E$^{2}$GAN: Efficient Training of Efficient GANs for Image-to-Image Translation
摘要
评审与讨论
This paper focuses on improving the inference and training efficiency of GANs for image-to-image translation. For inference efficiency, the authors design an efficient encoder-decoder backbone with fewer convolutional blocks and one additional transformer block. For training efficiency, the authors first pre-train a text-conditioned GAN on various concepts, then employ LoRA to minimize the number of trainable parameters, and finally leverage feature clustering to reduce the size of the training dataset. The proposed framework delivers good empirical performance, in accuracy, inference efficiency and training efficiency.
优点
The paper is well-written and easy to follow. The authors offer a comprehensive introduction to the knowledge transfer pipeline for GANs in Section 3.1. This provides clarity for readers unfamiliar with the domain. The proposed framework is technically sound and delivers good empirical results. Furthermore, the provided implementation details are extensive, enabling researchers and practitioners in the field to replicate the findings and expand on this method.
缺点
The proposed framework appears to be "a bag of tricks":
- Improved efficient backbone with hybrid convolution-attention architecture.
- Base promptable image translation model.
- Parameter-efficient fine-tuning using LoRA.
- Training data subsampling by clustering CLIP features.
Diving deeper into these components, (1) is not a novel contribution. A hybrid convolution-attention architecture is already a common practice in the vision community and has been extensively explored in many papers, such as MobileViT [Mehta et al., ICLR 2022] and EfficientViT [Han et al., ICCV 2023]. Likewise, LoRA in (3) is widely used for parameter-efficient fine-tuning (PEFT), spanning both vision and language communities. While (2) and (4) are not conceptually new, it is still a good engineering effort to explore them in the context of GANs. Overall, it is unclear to me whether the technical contributions presented in this paper meet the publication standards of ICLR.
Further compounding this is the observation that these four techniques appear to operate in silos, without much interdependence. Despite the framework's impressive end-to-end speedup, the individual impact of each component remains unclear. A comprehensive breakdown is crucial to elucidate the distinct contributions and effectiveness of each component to readers.
问题
My primary concerns are outlined in the weaknesses section. Beyond these points, I have several additional questions/comments:
- Table 1 only presents efficiency metrics for different models. Please kindly add accuracy metrics for image generation quality as well.

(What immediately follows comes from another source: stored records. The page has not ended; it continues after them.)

(** ** The steps that change the ring *)

Lemma push_cas_inv t item :
  hd + 1 < 2 ^ 62 → ths !! t = Some (RcPushCas hd item) →
  ring_inv cap (hd + 1) tl (ps ++ [item])
    (mk_rs (with_head (rs_ring s) (hd +w 1)) (<[t := RcPushWrite hd item]> ths)).
Proof.
  intros Hb Ht. pose proof cap_bounds as Hcap. pose proof (rv_order _ _ _ _ _ I) as Hord.
  destruct (rv_threads _ _ _ _ _ I t _ Ht) as [_ Hrel]. specialize (Hrel eq_refl).
  pose proof (claiming_keep pop_claim ths t _ (RcPushWrite hd item) Ht) as Kpop.
  pose proof (λ p, claiming_add push_claim ths t _ (RcPushWrite hd item) Ht p hd eq_refl eq_refl) as Kpush.
  assert (Hlow : hd - cap < tl) by (destruct Hrel; lia).
  assert (Hitem : item_at (ps ++ [item]) hd item).
  { split; [lia|]. pose proof (rv_items _ _ _ _ _ I).
    rewrite lookup_app_r by lia. by replace (Z.to_nat hd - length ps)%nat with 0%nat by lia. }
  split; simpl; try apply I.
  - apply u64_small. unfold is_u64. lia.
  - lia.
  - rewrite length_app. simpl. pose proof (rv_items _ _ _ _ _ I). lia.
  - intros p Hp. destruct (Z.eq_dec p hd) as [->|Hne].
    + destruct (rv_cells _ _ _ _ _ I (hd - cap)) as (c & Hc & Hph); [lia|].
      exists c. split.
      { rewrite <-Hc. do 2 f_equal. replace (hd - cap) with (hd + (-1) * cap) by lia.
        by rewrite Z_mod_plus_full. }
      apply ph_pushing; [lia|lia| |apply Kpush; by left].
      unfold released in Hrel.
      destruct Hph as [? E|? ? E ?|? E [? _] ?|? E [? _] ? ?|? ? E ? ?]; try lia.
      destruct Hrel as [?|[_ ?]]; [lia|done].
    + destruct (rv_cells _ _ _ _ _ I p) as (c & Hc & Hph); [lia|]. exists c. split; [done|].
      apply (cell_phase_iff cap tl ps _ ths); [intros x; apply item_at_app| | |exact Hph].
      * rewrite Kpush. tauto.
      * by apply Kpop.
  - apply (forall_insert (λ _ pc, thread_ok _ _ _ _ _ _ pc)).
    + simpl. split; [lia|]. by split; [lia|].
    + intros t' pc0 Hne0 H0. pose proof (rv_threads _ _ _ _ _ I t' pc0 H0) as Hok.
      destruct pc0 as [|x|h x|h x|h x|h| |u|u|u|u x]; simpl in *; try lia.
      * destruct Hok as (Hw & Htl & Hi). split; [lia|]. split; [lia|]. by apply item_at_app.
      * destruct Hok as (Hw & Htl & c & Hc & Hi). split; [lia|]. split; [lia|].
        exists c. split; [done|]. by apply item_at_app.
      * split; [lia|]. intros ->. destruct Hok as [_ Hok]. destruct (Hok eq_refl) as [? Hnp].
        split; [lia|]. rewrite Kpush. intros [?|?]; [lia|done].
      * assert (u ≠ hd - cap); [|lia]. intros ->. destruct Hrel as [?|[_ Hnp]]; [lia|].
        apply Hnp. by exists t', (RcPopRead (hd - cap)).
      * destruct Hok as [Hw Hi]. split; [|by apply item_at_app].
        assert (u ≠ hd - cap); [|lia]. intros ->. destruct Hrel as [?|[_ Hnp]]; [by destruct Hi; lia|].
        apply Hnp. by exists t', (RcPopCommit (hd - cap) x).
  - eapply claimed_once_insert; [done|apply I|]. intros p [= <-]. right.
    intros (t' & pc0 & H0 & Hc). pose proof (push_claim_window t' pc0 hd H0 Hc). lia.
  - eapply claimed_once_insert; [done|apply I|]. intros p. by left.
Qed.

Lemma push_write_inv t h item c :
  ths !! t = Some (RcPushWrite h item) → cells !! Z.to_nat (h mod cap) = Some c →
  ring_inv cap hd tl ps
    (mk_rs (with_cell (rs_ring s) (Z.to_nat (h mod cap)) (mk_cell (cell_sequence c) item))
           (<[t := RcPushCommit h]> ths)).
Proof.
  intros Ht Hc. destruct (rv_threads _ _ _ _ _ I t _ Ht) as (Hw & Htl & Hi).
  pose proof (claiming_keep push_claim ths t _ (RcPushCommit h) Ht) as Kpush.
  pose proof (claiming_keep pop_claim ths t _ (RcPushCommit h) Ht) as Kpop.
  assert (Hpush : pushing ths h) by (by exists t, (RcPushWrite h item)).
  split; simpl; try apply I.
  - rewrite length_insert. apply I.
  - intros p Hp. destruct (Z.eq_dec p h) as [->|Hne].
    + rewrite slot_same. eexists. split; [done|].
      destruct (rv_cells _ _ _ _ _ I h Hw) as (c' & Hc' & Hph). simplify_eq.
      destruct Hi as [? _]. destruct Hph; try lia; try done. apply ph_pushing; auto. by apply Kpush.
    + rewrite slot_other by done. destruct (rv_cells _ _ _ _ _ I p Hp) as (c' & Hc' & Hph).
      exists c'. split; [done|].
      apply (cell_phase_iff cap tl ps _ ths); [done|by apply Kpush|by apply Kpop|exact Hph].
  - apply (forall_insert (λ _ pc, thread_ok _ _ _ _ _ _ pc)).
    + simpl. split; [done|]. split; [done|]. eexists. by rewrite slot_same.
    + intros t' pc0 Hne0 H0. pose proof (rv_threads _ _ _ _ _ I t' pc0 H0) as Hok.
      apply (thread_ok_cells h (mk_cell (cell_sequence c) item) pc0 t') in Hok; auto.
      * destruct pc0; simpl in *; unfold released in *; rewrite ?Kpush, ?Kpop by done; done.
      * intros E. apply Hne0. by apply (rv_push_once _ _ _ _ _ I t' t pc0 _ h H0 Ht).
  - eapply claimed_once_insert; [done|apply I|]. intros p. by left.
  - eapply claimed_once_insert; [done|apply I|]. intros p. by left.
Qed.

Lemma push_commit_inv t h c :
  ths !! t = Some (RcPushCommit h) → cells !! Z.to_nat (h mod cap) = Some c →
  ring_inv cap hd tl ps
    (mk_rs (with_cell (rs_ring s) (Z.to_nat (h mod cap)) (mk_cell (h + 1) (cell_data c)))
           (<[t := RcIdle]> ths)).
Proof.
  intros Ht Hc. destruct (rv_threads _ _ _ _ _ I t _ Ht) as (Hw & Htl & c0 & Hc0 & Hi).
  rewrite Hc in Hc0. simplify_eq.
  pose proof (λ p, claiming_drop push_claim ths t _ RcIdle Ht p h (rv_push_once _ _ _ _ _ I)
    eq_refl eq_refl) as Kpush.
  pose proof (claiming_keep pop_claim ths t _ RcIdle Ht) as Kpop.
  split; simpl; try apply I.
  - rewrite length_insert. apply I.
  - intros p Hp. destruct (Z.eq_dec p h) as [->|Hne].
    + rewrite slot_same. eexists. split; [done|]. apply ph_ready; auto. rewrite Kpush. tauto.
    + rewrite slot_other by done. destruct (rv_cells _ _ _ _ _ I p Hp) as (c' & Hc' & Hph).
      exists c'. split; [done|].
      apply (cell_phase_iff cap tl ps _ ths); [done|rewrite Kpush; tauto|by apply Kpop|exact Hph].
  - apply (forall_insert (λ _ pc, thread_ok _ _ _ _ _ _ pc)); [done|].
    intros t' pc0 Hne0 H0. pose proof (rv_threads _ _ _ _ _ I t' pc0 H0) as Hok.
    apply (thread_ok_cells h (mk_cell (h + 1) (cell_data c0)) pc0 t') in Hok; auto.
    + destruct pc0; simpl in *; unfold released in *; rewrite ?Kpush, ?Kpop by done; try done.
      destruct Hok as [? Hok]. split; [done|]. intros E. specialize (Hok E). tauto.
    + intros E. apply Hne0. by apply (rv_push_once _ _ _ _ _ I t' t pc0 _ h H0 Ht).
  - eapply claimed_once_insert; [done|apply I|]. done.
  - eapply claimed_once_insert; [done|apply I|]. done.
Qed.

Lemma pop_cas_inv t :
  ths !! t = Some (RcPopCas tl) → tl + 1 < 2 ^ 62 →
  ring_inv cap hd (tl + 1) ps
    (mk_rs (with_tail (rs_ring s) (tl +w 1)) (<[t := RcPopRead tl]> ths)).
Proof.
  intros Ht Hb. pose proof cap_bounds as Hcap. pose proof (rv_order _ _ _ _ _ I) as Hord.
  destruct (rv_threads _ _ _ _ _ I t _ Ht) as [_ Hrd]. destruct (Hrd eq_refl) as [Hlt Hnp].
  pose proof (claiming_keep push_claim ths t _ (RcPopRead tl) Ht) as Kpush.
  pose proof (λ p, claiming_add pop_claim ths t _ (RcPopRead tl) Ht p tl eq_refl eq_refl) as Kpop.
  split; simpl; try apply I.
  - apply u64_small. unfold is_u64. lia.
  - lia.
  - intros p Hp. destruct (rv_cells _ _ _ _ _ I p Hp) as (c & Hc & Hph). exists c.
    split; [done|]. specialize (Kpush p eq_refl). specialize (Kpop p).
    destruct Hph as [? E|? ? E ?|? E ? ?|? E ? ? ?|? ? E ? ?].
    + by apply ph_fresh.
    + assert (p ≠ tl) by congruence. apply ph_pushing; try lia; tauto.
    + destruct (Z.eq_dec p tl) as [->|]; [apply ph_popping|apply ph_ready]; try lia; try tauto.
    + apply ph_popping; try lia; tauto.
    + apply ph_free; try lia; try tauto. rewrite Kpop. intros [?|?]; [lia|done].
  - apply (forall_insert (λ _ pc, thread_ok _ _ _ _ _ _ pc)); [simpl; lia|].
    intros t' pc0 Hne0 H0. pose proof (rv_threads _ _ _ _ _ I t' pc0 H0) as Hok.
    assert (Hown : push_claim pc0 ≠ Some tl) by (intros E; apply Hnp; by exists t', pc0).
    destruct pc0 as [|x|h x|h x|h x|h| |u|u|u|u x]; simpl in *; try lia.
    + destruct Hok as [? Hok]. split; [done|]. intros E. destruct (Hok E) as [?|[? ?]]; [by left|right].
      split; [lia|]. rewrite Kpop. intros [?|?]; [lia|done].
    + destruct Hok as (Hw & Htl & Hi). assert (h ≠ tl) by congruence.
      split; [done|]. split; [lia|done].
    + destruct Hok as (Hw & Htl & Hi). assert (h ≠ tl) by congruence.
      split; [done|]. split; [lia|done].
    + destruct Hok as [Hw Hi]. split; [lia|done].
  - eapply claimed_once_insert; [done|apply I|]. intros p. by left.
  - eapply claimed_once_insert; [done|apply I|]. intros p [= <-]. right.
    intros (t' & pc0 & H0 & Hc). pose proof (pop_claim_window t' pc0 tl H0 Hc). lia.
Qed.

- The term "data distillation" may be misleading due to its resemblance to "dataset distillation". It might be more appropriate to use "distillation" or "model distillation".
We thank the reviewer for recognizing our work as well-written, technically sound, with extensive implementation details. We would like to address the questions as below.
Q1: The individual impact of each component.
We agree with the reviewer that showing the individual impact of each component is important, and we did study the influence of each component in the ablation studies. More specifically, The study of the model architecture is in Fig.2 in the main paper and A.2 in the appendix. The study of the base model is shown in Table 3 in the main paper and A.3 in the appendix. The influence of parameter-efficient fine-tuning using LoRA is shown in Table 4 while the training data subsampling is shown in Fig.7.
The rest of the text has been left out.